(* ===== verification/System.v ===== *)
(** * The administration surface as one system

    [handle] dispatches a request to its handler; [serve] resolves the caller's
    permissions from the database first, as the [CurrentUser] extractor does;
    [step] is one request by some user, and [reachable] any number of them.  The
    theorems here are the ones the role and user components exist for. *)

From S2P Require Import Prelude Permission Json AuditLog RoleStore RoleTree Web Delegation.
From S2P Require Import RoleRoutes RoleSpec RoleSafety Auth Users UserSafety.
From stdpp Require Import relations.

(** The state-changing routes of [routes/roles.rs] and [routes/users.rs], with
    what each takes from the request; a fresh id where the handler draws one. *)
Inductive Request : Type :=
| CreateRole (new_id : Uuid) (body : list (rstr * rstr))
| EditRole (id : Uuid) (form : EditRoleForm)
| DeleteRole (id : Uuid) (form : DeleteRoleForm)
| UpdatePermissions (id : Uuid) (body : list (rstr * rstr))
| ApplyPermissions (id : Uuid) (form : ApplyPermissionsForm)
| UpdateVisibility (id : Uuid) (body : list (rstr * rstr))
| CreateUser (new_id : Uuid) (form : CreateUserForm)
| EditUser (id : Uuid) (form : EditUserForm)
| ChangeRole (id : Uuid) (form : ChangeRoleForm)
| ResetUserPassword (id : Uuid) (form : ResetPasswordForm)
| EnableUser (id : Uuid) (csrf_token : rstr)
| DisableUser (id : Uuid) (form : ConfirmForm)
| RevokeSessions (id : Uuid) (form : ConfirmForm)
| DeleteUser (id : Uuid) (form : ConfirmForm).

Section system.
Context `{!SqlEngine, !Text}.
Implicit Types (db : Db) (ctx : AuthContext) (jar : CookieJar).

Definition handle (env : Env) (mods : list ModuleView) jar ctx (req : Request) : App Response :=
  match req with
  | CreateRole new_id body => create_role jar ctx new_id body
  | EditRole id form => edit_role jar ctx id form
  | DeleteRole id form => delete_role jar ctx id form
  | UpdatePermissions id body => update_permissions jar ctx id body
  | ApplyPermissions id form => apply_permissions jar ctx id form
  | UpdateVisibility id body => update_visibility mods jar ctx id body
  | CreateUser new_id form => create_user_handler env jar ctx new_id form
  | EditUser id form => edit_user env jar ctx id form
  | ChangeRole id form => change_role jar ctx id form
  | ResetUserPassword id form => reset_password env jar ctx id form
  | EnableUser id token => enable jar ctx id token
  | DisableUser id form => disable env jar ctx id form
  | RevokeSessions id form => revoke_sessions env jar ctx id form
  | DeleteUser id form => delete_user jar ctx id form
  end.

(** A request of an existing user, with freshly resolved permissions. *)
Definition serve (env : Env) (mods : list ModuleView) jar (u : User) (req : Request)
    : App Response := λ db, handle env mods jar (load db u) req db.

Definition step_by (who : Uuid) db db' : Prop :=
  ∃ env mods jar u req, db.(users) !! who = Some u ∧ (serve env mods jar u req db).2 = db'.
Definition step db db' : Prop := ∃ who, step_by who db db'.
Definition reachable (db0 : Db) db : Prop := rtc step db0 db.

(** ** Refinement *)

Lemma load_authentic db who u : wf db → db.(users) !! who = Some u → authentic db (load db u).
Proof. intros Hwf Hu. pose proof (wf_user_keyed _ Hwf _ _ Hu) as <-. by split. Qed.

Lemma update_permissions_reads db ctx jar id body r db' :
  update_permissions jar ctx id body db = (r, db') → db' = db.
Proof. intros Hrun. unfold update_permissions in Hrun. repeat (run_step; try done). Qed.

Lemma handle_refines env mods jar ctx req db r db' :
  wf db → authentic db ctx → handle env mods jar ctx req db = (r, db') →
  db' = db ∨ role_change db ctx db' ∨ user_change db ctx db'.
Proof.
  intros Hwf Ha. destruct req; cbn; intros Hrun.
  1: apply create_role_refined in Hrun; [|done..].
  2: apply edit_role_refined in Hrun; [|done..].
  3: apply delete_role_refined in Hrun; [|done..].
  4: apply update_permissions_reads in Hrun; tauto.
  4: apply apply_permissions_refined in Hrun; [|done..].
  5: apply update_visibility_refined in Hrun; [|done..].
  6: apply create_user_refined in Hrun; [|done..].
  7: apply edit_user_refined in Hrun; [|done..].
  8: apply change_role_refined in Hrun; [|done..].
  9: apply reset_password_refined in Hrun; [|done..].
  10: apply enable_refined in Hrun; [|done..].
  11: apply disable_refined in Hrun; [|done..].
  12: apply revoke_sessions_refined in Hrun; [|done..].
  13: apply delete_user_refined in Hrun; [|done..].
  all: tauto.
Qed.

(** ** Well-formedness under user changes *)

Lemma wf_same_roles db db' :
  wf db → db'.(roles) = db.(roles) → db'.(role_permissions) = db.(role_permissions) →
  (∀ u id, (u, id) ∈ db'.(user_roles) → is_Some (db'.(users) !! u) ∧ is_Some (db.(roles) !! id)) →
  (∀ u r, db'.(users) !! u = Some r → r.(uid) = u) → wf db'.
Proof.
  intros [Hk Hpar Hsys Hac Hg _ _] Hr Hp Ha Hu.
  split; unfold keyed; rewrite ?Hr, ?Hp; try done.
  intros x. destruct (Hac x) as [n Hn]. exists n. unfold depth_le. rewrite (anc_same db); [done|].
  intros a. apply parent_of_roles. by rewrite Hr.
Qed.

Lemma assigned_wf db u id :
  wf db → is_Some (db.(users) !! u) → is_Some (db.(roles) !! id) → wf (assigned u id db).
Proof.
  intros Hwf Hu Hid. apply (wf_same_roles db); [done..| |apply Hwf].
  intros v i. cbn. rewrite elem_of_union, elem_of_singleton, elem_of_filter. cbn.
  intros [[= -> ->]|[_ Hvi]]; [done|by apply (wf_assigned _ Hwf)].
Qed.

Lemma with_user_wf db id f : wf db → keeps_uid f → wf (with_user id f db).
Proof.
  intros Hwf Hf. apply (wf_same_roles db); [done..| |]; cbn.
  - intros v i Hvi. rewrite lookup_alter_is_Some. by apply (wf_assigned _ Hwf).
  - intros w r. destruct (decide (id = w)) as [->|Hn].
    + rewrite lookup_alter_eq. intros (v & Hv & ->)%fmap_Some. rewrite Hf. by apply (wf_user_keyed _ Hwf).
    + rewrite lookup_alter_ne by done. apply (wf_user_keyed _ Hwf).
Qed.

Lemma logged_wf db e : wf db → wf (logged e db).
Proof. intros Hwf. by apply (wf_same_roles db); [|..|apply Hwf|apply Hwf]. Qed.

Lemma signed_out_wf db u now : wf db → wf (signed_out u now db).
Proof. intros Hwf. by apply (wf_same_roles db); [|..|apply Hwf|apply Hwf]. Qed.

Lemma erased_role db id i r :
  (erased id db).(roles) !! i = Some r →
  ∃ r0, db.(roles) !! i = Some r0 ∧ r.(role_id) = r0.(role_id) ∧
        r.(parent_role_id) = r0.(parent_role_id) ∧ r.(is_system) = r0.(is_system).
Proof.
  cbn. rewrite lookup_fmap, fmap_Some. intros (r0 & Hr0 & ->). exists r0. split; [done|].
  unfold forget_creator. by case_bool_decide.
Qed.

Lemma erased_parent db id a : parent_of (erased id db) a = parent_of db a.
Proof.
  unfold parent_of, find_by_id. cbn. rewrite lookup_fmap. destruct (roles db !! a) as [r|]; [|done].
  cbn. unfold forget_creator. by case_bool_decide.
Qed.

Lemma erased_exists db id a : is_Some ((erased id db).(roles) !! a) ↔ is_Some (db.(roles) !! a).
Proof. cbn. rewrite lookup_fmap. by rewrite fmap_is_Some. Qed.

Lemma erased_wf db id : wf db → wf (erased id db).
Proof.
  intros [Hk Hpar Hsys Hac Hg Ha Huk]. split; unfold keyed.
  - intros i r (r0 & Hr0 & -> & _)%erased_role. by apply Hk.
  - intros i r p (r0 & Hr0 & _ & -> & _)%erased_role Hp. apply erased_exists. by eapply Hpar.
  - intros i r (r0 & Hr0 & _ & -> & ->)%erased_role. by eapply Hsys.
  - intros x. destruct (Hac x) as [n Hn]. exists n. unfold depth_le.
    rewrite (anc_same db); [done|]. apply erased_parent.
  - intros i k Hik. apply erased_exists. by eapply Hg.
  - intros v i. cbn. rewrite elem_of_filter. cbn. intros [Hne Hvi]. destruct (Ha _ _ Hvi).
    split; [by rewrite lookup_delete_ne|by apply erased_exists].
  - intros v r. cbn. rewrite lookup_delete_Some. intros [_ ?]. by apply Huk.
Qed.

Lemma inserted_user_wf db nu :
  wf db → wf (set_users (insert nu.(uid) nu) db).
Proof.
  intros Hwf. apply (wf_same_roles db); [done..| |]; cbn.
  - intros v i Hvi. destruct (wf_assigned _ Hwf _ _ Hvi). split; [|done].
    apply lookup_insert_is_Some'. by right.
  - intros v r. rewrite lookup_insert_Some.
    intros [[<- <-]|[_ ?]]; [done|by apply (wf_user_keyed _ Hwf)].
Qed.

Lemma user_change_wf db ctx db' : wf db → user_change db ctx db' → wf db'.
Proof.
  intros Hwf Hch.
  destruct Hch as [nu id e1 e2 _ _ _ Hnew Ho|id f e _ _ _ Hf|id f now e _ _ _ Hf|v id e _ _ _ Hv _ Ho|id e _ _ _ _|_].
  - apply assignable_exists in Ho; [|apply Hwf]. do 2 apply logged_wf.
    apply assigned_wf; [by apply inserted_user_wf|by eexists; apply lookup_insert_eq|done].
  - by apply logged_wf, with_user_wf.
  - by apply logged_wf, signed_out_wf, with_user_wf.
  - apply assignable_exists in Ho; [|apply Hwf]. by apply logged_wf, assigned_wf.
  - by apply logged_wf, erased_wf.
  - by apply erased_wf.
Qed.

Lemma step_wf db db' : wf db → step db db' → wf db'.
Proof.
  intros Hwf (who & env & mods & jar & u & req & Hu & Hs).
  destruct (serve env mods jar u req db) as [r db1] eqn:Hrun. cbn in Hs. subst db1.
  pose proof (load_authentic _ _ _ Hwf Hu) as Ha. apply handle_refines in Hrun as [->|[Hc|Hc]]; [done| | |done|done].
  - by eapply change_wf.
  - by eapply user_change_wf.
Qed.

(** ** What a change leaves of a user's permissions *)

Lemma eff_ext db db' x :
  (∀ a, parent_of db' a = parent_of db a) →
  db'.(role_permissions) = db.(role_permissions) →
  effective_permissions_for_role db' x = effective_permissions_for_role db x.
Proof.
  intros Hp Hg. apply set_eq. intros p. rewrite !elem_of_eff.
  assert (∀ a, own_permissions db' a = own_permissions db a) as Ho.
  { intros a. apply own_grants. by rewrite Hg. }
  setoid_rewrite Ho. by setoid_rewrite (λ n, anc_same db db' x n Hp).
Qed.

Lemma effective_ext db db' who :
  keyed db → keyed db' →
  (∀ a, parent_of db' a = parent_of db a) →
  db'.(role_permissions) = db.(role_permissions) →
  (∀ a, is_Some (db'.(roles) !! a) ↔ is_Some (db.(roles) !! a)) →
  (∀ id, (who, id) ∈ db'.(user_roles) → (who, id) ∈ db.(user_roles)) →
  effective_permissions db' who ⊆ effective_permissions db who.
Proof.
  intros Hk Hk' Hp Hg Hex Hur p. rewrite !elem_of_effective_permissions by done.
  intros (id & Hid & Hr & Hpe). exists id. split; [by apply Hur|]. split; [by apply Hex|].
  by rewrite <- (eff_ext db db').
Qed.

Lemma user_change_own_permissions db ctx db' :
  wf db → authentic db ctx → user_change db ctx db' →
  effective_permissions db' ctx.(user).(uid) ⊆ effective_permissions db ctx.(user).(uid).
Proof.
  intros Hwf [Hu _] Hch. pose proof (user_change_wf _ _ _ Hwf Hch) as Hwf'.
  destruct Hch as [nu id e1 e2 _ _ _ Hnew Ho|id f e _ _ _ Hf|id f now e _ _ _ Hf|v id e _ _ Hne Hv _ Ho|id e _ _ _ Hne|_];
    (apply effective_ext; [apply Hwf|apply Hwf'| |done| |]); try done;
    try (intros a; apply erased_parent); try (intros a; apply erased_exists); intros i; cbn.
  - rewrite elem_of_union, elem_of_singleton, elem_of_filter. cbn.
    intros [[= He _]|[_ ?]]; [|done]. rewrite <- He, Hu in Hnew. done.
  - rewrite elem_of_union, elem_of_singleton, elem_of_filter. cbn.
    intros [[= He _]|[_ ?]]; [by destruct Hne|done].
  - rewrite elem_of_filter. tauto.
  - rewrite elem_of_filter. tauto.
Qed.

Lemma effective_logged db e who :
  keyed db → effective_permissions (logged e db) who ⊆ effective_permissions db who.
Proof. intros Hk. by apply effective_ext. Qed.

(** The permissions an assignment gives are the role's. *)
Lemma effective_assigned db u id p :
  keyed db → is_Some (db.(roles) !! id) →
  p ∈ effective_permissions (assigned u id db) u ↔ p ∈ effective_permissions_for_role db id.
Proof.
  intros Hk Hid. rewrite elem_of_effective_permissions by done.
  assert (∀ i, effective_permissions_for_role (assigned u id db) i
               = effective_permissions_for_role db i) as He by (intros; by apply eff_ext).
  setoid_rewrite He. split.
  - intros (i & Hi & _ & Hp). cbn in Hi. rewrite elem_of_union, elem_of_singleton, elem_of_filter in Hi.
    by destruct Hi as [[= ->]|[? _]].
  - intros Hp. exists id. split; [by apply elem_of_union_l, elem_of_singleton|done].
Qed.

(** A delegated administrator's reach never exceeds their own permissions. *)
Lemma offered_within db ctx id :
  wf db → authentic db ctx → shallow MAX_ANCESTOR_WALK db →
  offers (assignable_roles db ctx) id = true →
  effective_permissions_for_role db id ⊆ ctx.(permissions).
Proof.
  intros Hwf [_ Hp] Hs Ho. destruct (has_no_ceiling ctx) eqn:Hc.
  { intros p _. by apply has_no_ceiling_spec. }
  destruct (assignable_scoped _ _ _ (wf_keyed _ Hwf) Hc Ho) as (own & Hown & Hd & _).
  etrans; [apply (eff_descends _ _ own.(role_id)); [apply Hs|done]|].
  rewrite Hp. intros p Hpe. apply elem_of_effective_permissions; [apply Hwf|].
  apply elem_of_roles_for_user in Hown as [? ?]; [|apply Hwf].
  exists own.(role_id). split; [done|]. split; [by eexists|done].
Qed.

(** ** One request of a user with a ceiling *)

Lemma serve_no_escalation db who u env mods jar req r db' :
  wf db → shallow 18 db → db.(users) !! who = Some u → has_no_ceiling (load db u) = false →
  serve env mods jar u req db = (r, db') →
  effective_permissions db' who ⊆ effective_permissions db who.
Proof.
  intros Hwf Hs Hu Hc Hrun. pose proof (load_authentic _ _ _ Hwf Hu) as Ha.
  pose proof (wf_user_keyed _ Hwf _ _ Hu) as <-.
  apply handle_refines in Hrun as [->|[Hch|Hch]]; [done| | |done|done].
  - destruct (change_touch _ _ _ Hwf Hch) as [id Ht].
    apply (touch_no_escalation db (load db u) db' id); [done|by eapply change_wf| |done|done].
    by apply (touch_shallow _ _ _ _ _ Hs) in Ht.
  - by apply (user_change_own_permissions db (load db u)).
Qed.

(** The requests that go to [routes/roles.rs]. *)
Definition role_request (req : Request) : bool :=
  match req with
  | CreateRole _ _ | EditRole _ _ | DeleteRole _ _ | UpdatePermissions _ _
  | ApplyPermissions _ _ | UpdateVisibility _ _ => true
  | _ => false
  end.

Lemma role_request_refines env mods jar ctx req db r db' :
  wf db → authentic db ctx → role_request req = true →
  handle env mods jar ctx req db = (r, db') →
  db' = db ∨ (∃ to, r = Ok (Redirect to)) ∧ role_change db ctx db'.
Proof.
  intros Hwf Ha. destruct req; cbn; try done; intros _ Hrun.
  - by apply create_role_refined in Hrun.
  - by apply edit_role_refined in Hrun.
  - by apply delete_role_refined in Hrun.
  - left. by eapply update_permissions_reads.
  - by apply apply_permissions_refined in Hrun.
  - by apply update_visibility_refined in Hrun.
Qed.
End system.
•••
» WHAT THE TASK ASKS: Reproduce exactly, and only, the lines from the start of the entries through the one that contains "edit_user env jar ctx id form".

» EXERCISE RESULT:
(* ===== verification/System.v ===== *)
(** * The administration surface as one system

    [handle] dispatches a request to its handler; [serve] resolves the caller's
    permissions from the database first, as the [CurrentUser] extractor does;
    [step] is one request by some user, and [reachable] any number of them.  The
    theorems here are the ones the role and user components exist for. *)

From S2P Require Import Prelude Permission Json AuditLog RoleStore RoleTree Web Delegation.
From S2P Require Import RoleRoutes RoleSpec RoleSafety Auth Users UserSafety.
From stdpp Require Import relations.

(** The state-changing routes of [routes/roles.rs] and [routes/users.rs], with
    what each takes from the request; a fresh id where the handler draws one. *)
Inductive Request : Type :=
| CreateRole (new_id : Uuid) (body : list (rstr * rstr))
| EditRole (id : Uuid) (form : EditRoleForm)
| DeleteRole (id : Uuid) (form : DeleteRoleForm)
| UpdatePermissions (id : Uuid) (body : list (rstr * rstr))
| ApplyPermissions (id : Uuid) (form : ApplyPermissionsForm)
| UpdateVisibility (id : Uuid) (body : list (rstr * rstr))
| CreateUser (new_id : Uuid) (form : CreateUserForm)
| EditUser (id : Uuid) (form : EditUserForm)
| ChangeRole (id : Uuid) (form : ChangeRoleForm)
| ResetUserPassword (id : Uuid) (form : ResetPasswordForm)
| EnableUser (id : Uuid) (csrf_token : rstr)
| DisableUser (id : Uuid) (form : ConfirmForm)
| RevokeSessions (id : Uuid) (form : ConfirmForm)
| DeleteUser (id : Uuid) (form : ConfirmForm).

Section system.
Context `{!SqlEngine, !Text}.
Implicit Types (db : Db) (ctx : AuthContext) (jar : CookieJar).

Definition handle (env : Env) (mods : list ModuleView) jar ctx (req : Request) : App Response :=
  match req with
  | CreateRole new_id body => create_role jar ctx new_id body
  | EditRole id form => edit_role jar ctx id form
  | DeleteRole id form => delete_role jar ctx id form
  | UpdatePermissions id body => update_permissions jar ctx id body
  | ApplyPermissions id form => apply_permissions jar ctx id form
  | UpdateVisibility id body => update_visibility mods jar ctx id body
  | CreateUser new_id form => create_user_handler env jar ctx new_id form
  | EditUser id form => edit_user env jar ctx id form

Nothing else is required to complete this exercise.